(* ===== verification/TieredEditor.v ===== *)
(** * The tiered price editor

    The component of
    [web/src/pages/Setting/Ratio/components/TieredPricingEditor.jsx]: it holds
    the tiers as a form and as text, lets the user switch between the two, and
    writes the expression and the request rules of the model behind it.  A
    handler changes the state; then the effects of the component run. *)

From S2P Require Import Prelude JsString JsRegex JsNumber Json JsObject RequestRuleExpr RequestRuleRoundTrip.
From S2P Require Import TieredPricing TieredPricingTheorems.

(** ** The list of tiers in the form *)

Definition set_tiers (config : jval) (tiers : list jval) : jval := JObj (obj_set (spread [] config) (js "tiers") (JArr tiers)).
Definition tiers_of (config : jval) : list jval := elements (prop (normalizeVisualConfig config) (js "tiers")).

Definition updateTier (config : jval) (index : nat) (patch : jval) : jval :=
  set_tiers (normalizeVisualConfig config)
    (imap (λ i tier, if Nat.eqb i index then normalizeVisualTier (JObj (spread (spread [] tier) patch)) else tier) (tiers_of config)).

Definition default_condition : jval :=
  JObj [(js "var", JStr (js "len")); (js "op", JStr (js "<")); (js "value", JNum (num_of_Z 200000))].
Definition new_tier (n : nat) : jval :=
  JObj [(js "conditions", JArr []); (js "input_unit_cost", JNum nzero); (js "output_unit_cost", JNum nzero);
        (js "label", JStr (js "第" ++ string_of_Z (Z.of_nat (n + 1)) ++ js "档")); (js "cache_mode", JStr CACHE_MODE_GENERIC)].
Definition with_conditions (tier : jval) (conditions : list jval) : jval :=
  JObj (obj_set (spread [] tier) (js "conditions") (JArr conditions)).

(** The last tier gets a condition if it has none, then a tier is added. *)
Definition addTier (config : jval) : jval :=
  let newTiers := tiers_of config in
  let guarded := match last newTiers with
                 | Some t => if Nat.eqb (length (elements (prop t (js "conditions")))) 0
                             then removelast newTiers ++ [with_conditions t [default_condition]] else newTiers
                 | None => newTiers
                 end in
  set_tiers (normalizeVisualConfig config) (guarded ++ [new_tier (length guarded)]).

(** The tier that becomes the last loses its conditions. *)
Definition removeTier (config : jval) (index : nat) : jval :=
  let tiers := tiers_of config in
  if Nat.leb (length tiers) 1 then config
  else
    let next := delete index tiers in
    set_tiers (normalizeVisualConfig config)
      (match last next with Some t => removelast next ++ [with_conditions t []] | None => next end).

(** The rows of a tier's card; each is an update of the tier's conditions. *)
Definition conditions_of (tier : jval) : list jval := elements (prop tier (js "conditions")).
Definition conditions_patch (l : list jval) : jval := JObj [(js "conditions", JArr l)].
Definition updateCondition (tier : jval) (ci : nat) (newCond : jval) : jval :=
  conditions_patch (imap (λ i c, if Nat.eqb i ci then newCond else c) (conditions_of tier)).
Definition removeCondition (tier : jval) (ci : nat) : jval := conditions_patch (delete ci (conditions_of tier)).
(** [None]: there are two conditions already. *)
Definition addCondition (tier : jval) : option jval :=
  let conditions := conditions_of tier in
  if Nat.leb 2 (length conditions) then None
  else let nextVar := if existsb (λ c, is_text (prop c (js "var")) (js "len")) conditions then js "c" else js "len" in
       Some (conditions_patch (conditions ++ [JObj [(js "var", JStr nextVar); (js "op", JStr (js "<")); (js "value", JNum (num_of_Z 200000))]])).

++++++

* **WHAT THIS TASK INVOLVES**: Say, as a single number, how many lines of the records hold the word "normalizeVisualConfig".

* **ANSWER FOR THE TASK**: 4